Sandwich Enzyme-linked immune sorbent assay (ELISA) has been used in both experimental and diagnostic techniques [25]. This study was hence undertaken to assess the concentration of ICTP levels in the salivary samples of periodontal health and disease and to evaluate if there is a change in the concentration of salivary ICTP within the healthy and diseased samples of gingivitis and periodontitis.
The present study was cross sectional in nature where the salivary ICTP levels were assessed in all the three groups of health, gingivitis and periodontitis. The result of this study showed a significant increase in the concentration of ICTP in the saliva as we moved from the healthy samples to diseased samples of gingivitis and periodontitis. Also a pairwise comparison between the groups showed an increase in the concentration of ICTP in the diseased samples compared to health samples. The concentration of ICTP was highest in the samples of periodontitis.

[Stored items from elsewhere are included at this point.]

(** A shift that only carries its times, for the time utilities. *)
Definition shift_at (id date start_time end_time : string) : Shift.t :=
  Shift.mk id date start_time end_time None None None.

(** A shift from 23:30 to midnight. *)
Definition late_shift : Shift.t := shift_at "late" "2024-03-01" "23:30" "00:00".

(** How many entries of a solution assign shift [s]. *)
Definition count_assigned (s : string) (assigned : list Assignment.t) : Z :=
  Z.of_nat (List.length
    (filter (fun a => String.eqb (Assignment.shift_id a) s) assigned)).

(** The ISO week (ISO year, ISO week number) a date string falls in. *)
Definition iso_week_of (date_str : string) : option (Z * Z) :=
  d <-? Datetime.strptime_ymd date_str ;;
  Some (fst (Datetime.isocalendar d)).

Definition same_iso_week (d1 d2 : string) : bool :=
  match iso_week_of d1, iso_week_of d2 with
  | Some (y1, w1), Some (y2, w2) => (y1 =? y2) && (w1 =? w2)
  | _, _ => false
  end.

(** Hours a solution gives employee [e] in ISO week [wk]. *)
Fixpoint week_hours (assigned : list Assignment.t) (e : string) (wk : Z * Z) : Z :=
  match assigned with
  | [] => 0
  | a :: r =>
      (if String.eqb (Assignment.employee_id a) e
          && match iso_week_of (Assignment.date a) with
             | Some (y, w) => (y =? fst wk) && (w =? snd wk)
             | None => false
             end
       then Assignment.hours a else 0) + week_hours r e wk
  end.

Section Windows.
Variable self : Problem.

(** The dates that carry a shift, ascending. *)
Definition sorted_dates : list string :=
  Py.sorted (Py.keys (shifts_by_date self)).

Definition max_consec_of (employee_id : string) : nat :=
  match Py.get String.eqb employee_id (employees self) with
  | Some e => get_or (Employee.max_consecutive_days e) 5%nat
  | None => 5%nat
  end.

(** Window [i] of an employee: [max_consecutive_days + 1] dates of
    [sorted_dates] from position [i] on. *)
Definition window_dates (employee_id : string) (i : nat) : list string :=
  firstn (max_consec_of employee_id + 1) (skipn i sorted_dates).

Definition num_windows (employee_id : string) : nat :=
  (List.length sorted_dates - max_consec_of employee_id)%nat.

(** Under valuation [v], employee [e] is assigned a shift dated [d]. *)
Definition works_on (asg : Py.dict (string * string) var) (v : valuation)
  (e d : string) : Prop :=
  exists s shift x,
    In (s, shift) (shifts self) /\ Shift.date shift = d
    /\ Py.get Py.pair_eqb (e, s) asg = Some x /\ v x = true.

(** The variables the consecutive-days pass creates for one employee:
    window after window, a day indicator per date of the window and
    then the window's own indicator. *)
Definition window_vars (employee_id : string) : list VarName :=
  flat_map (fun i => map (WorkedVar employee_id) (window_dates employee_id i)
                     ++ [ConsecVar employee_id i])
           (seq 0 (num_windows employee_id)).

(** Every (employee, shift) pair has its assignment variable. *)
Definition assignments_complete (st : State) : Prop :=
  forall e s, In e (Py.keys (employees self)) -> In s (Py.keys (shifts self)) ->
    exists x, Py.get Py.pair_eqb (e, s) (assignments st) = Some x.
End Windows.

(** The identifiers of the shifts dated [d], in input order. *)
Definition ids_on (self : Problem) (d : string) : list string :=
  map fst (filter (fun p => String.eqb (Shift.date (snd p)) d) (shifts self)).

Section Growth.
Variable self : Problem.

(** In state [st'], indicator [y] is true exactly when employee [e]
    works on date [d]. *)
Definition day_ok (st' : State) (y : var) (e d : string) : Prop :=
  forall v, satisfies v (model st') = true ->
    (v y = true <-> works_on self (assignments st') v e d).

(** A run of the objective builder from [st] to [st']: the assignment
    table is untouched, the variables [vs] are appended, constraints are
    only appended, and every day indicator created on the way means
    what its name says. *)
Record grows (st st' : State) (vs : list VarName) : Prop := mk_grows {
  g_assignments : assignments st' = assignments st;
  g_variables : variables (model st') = variables (model st) ++ vs;
  g_constraints :
    exists cs, constraints (model st') = constraints (model st) ++ cs;
  g_days : forall y e d,
      (List.length (variables (model st)) <= y)%nat ->
      nth_error (variables (model st')) y = Some (WorkedVar e d) ->
      day_ok st' y e d
}.

(** Employee [e] has an assignment variable for every shift. *)
Definition covered (e : string) (st : State) : Prop :=
  forall s, In s (Py.keys (shifts self)) ->
    exists x, Py.get Py.pair_eqb (e, s) (assignments st) = Some x.

(** What a window's penalty term [(c, x)] must be in state [st']. *)
Definition window_ok (weight : Z) (e : string) (i : nat)
  (t : Z * var) (st' : State) : Prop :=
  fst t = - weight
  /\ nth_error (variables (model st')) (snd t) = Some (ConsecVar e i)
  /\ forall v, satisfies v (model st') = true ->
       (v (snd t) = true <->
        forall d, In d (window_dates self e i) ->
                  works_on self (assignments st') v e d).

(** What an employee's list of penalty terms must be. *)
Definition employee_ok (weight : Z) (st' : State) (e : string)
  (terms : LinExpr) : Prop :=
  List.length terms = num_windows self e
  /\ ((List.length (sorted_dates self) < max_consec_of self e + 1)%nat ->
      terms = [])
  /\ forall i, (i < num_windows self e)%nat ->
       List.length (window_dates self e i) = (max_consec_of self e + 1)%nat
       /\ exists x, nth_error terms i = Some (- weight, x)
                    /\ window_ok weight e i (- weight, x) st'.
End Growth.

(** A computation that leaves [self.assignments] as it found it. *)
Definition keeps {A : Type} (m : M A) : Prop :=
  forall st a st', m st = Some (a, st') -> assignments st' = assignments st.

(** How often a name occurs among a model's variables. *)
Definition name_eqb (a b : VarName) : bool :=
  match a, b with
  | AssignVar e s, AssignVar e' s' => String.eqb e e' && String.eqb s s'
  | WorkedVar e d, WorkedVar e' d' => String.eqb e e' && String.eqb d d'
  | ConsecVar e i, ConsecVar e' i' => String.eqb e e' && Nat.eqb i i'
  | _, _ => false
  end.

Definition count_name (n : VarName) (m : CpModel.t) : nat :=
  List.length (filter (name_eqb n) (variables m)).

(* ------------------------------------------------------------------ *)
(** *** Worked inputs *)

(** One date, a long shift A and two short shifts B and C inside it that
    do not meet each other. *)
Definition nested_day : Problem :=
  fst (__init__
         [ shift_at "A" "2024-03-01" "09:00" "17:00";
           shift_at "B" "2024-03-01" "09:00" "12:00";
           shift_at "C" "2024-03-01" "13:00" "17:00" ]
         [ Employee.mk "e1" None None None None ] None None).

(** The example of the specification: A 09:00-13:00, B 12:00-16:00,
    C 16:00-20:00 on one date. *)
Definition chained_day : Problem :=
  fst (__init__
         [ shift_at "A" "2024-03-01" "09:00" "13:00";
           shift_at "B" "2024-03-01" "12:00" "16:00";
           shift_at "C" "2024-03-01" "16:00" "20:00" ]
         [ Employee.mk "e1" None None None None ] None None).

(** Four twelve-hour shifts from Monday 2024-12-30 to Thursday
    2025-01-02, one ISO week across the turn of the year, and one
    employee allowed 24 hours a week. *)
Definition year_end : Problem :=
  fst (__init__
         [ shift_at "s1" "2024-12-30" "08:00" "20:00";
           shift_at "s2" "2024-12-31" "08:00" "20:00";
           shift_at "s3" "2025-01-01" "08:00" "20:00";
           shift_at "s4" "2025-01-02" "08:00" "20:00" ]
         [ Employee.mk "e1" None None (Some 24) None ] None None).

(** The solver's answer on [year_end]: every variable true. *)
Definition year_end_solver : CpSolver :=
  mkSolver OPTIMAL 0%float 0%float 0 0 (fun _ => true).

(** Two employees, both away on the date of the only shift, which needs
    two people. *)
Definition nobody_free : Problem :=
  fst (__init__
         [ Shift.mk "s1" "2024-03-01" "09:00" "17:00" (Some 2) (Some 2) None ]
         [ Employee.mk "e1" None (Some ["2024-03-01"]) None None;
           Employee.mk "e2" None (Some ["2024-03-01"]) None None ] None None).

Definition infeasible_solver : CpSolver :=
  mkSolver INFEASIBLE 0%float 0%float 7 3 (fun _ => false).

(** Three dates and an employee who may work one day in a row: two
    windows, the middle date in both. *)
Definition three_days : Problem :=
  fst (__init__
         [ shift_at "s1" "2024-03-01" "09:00" "17:00";
           shift_at "s2" "2024-03-02" "09:00" "17:00";
           shift_at "s3" "2024-03-03" "09:00" "17:00" ]
         [ Employee.mk "e1" None None None (Some 1%nat);
           Employee.mk "e2" None None None None ] None None).

(** The state [build_model] is in when it turns to the objective: the
    assignment variables and the hard constraints are in place. *)
Definition before_objective (self : Problem) : State :=
  match (_create_assignment_variables self ;;;
         _add_shift_coverage_constraints self ;;;
         _add_no_double_booking_constraints self ;;;
         _add_skill_requirements_constraints self ;;;
         _add_availability_constraints self ;;;
         _add_max_hours_constraints self) (mkState CpModel.empty []) with
  | Some (_, st) => st
  | None => mkState CpModel.empty []
  end.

Kinney et al., and Gursoy et al., found in their study that there is an increase in salivary ICTP concentration in periodontitis samples compared to healthy samples [9,26]. They concluded that increased ICTP levels could be used as an indicator of diseased periodontal status. Giannobile et al., in their study concluded that pyridinoline cross-links are active indicators of alveolar bone loss that is caused by periodontitis and their presence can be used to differentiate between active gingivitis from periodontitis [23]. Palys et al., reported in their study that there was a positive relationship between ICTP and the putative pathogens that are found in case of active periodontal disease [27]. Giannobile et al., established in their study that ICTP relates positively to indices of active periodontal bony destruction and suggested that these molecules may serve as predictive markers for future alveolar bone loss [23]. Gursoy et al., stated that ICTP are potential candidates in the detection of advanced periodontitis [28]. Calvo et al., concluded that pyridinoline crosslinks belong to a class of collagen-degrading molecules. The major collagen degradation molecules are pyridinoline, deoxypyridinoline, N-telopeptides and C-telopeptides [29]. Payne et al., have stated that ICTP concentration is significantly associated with alveolar bone density loss & alveolar bone height loss [30]. The present study was consistent with the finding of the above studies, indicating that the concentration of ICTP, a breakdown product of type I collagen present in alveolar bone, was present in more quantity in patients with periodontitis. The lowest concentration was found in periodontally healthy patients. However Thomas et al., in contrast have reported that they were unable to find any significant traces of detectable ICTP in the collected salivary samples of periodontitis patients [25].
Though the present study did provide a correlation between ICTP concentrations in saliva and periodontal health, however further studies with a bigger sample size from different demographics with further strengthen the findings. In the present study ICTP salivary concentrations in patients having periodontitis have not been evaluated post treatment. This evaluation may further give us information on the relation of salivary ICTP concentration to periodontal treatment.
Conclusion
The salivary levels of ICTP showed a significant increase between healthy and diseased samples. The pair wise comparison indicated that the concentration of salivary ICTP was more in the diseased samples of gingivitis and periodontitis compared to the healthy samples. The periodontitis samples had the maximum concentration of the salivary ICTP. Hence, the evaluation of the presence of ICTP in human saliva can be used as an indicator to assess the overall state of periodontal health and disease. More studies with larger sample size are needed to establish a correlation between the ICTP concentrations and individual clinical parameters.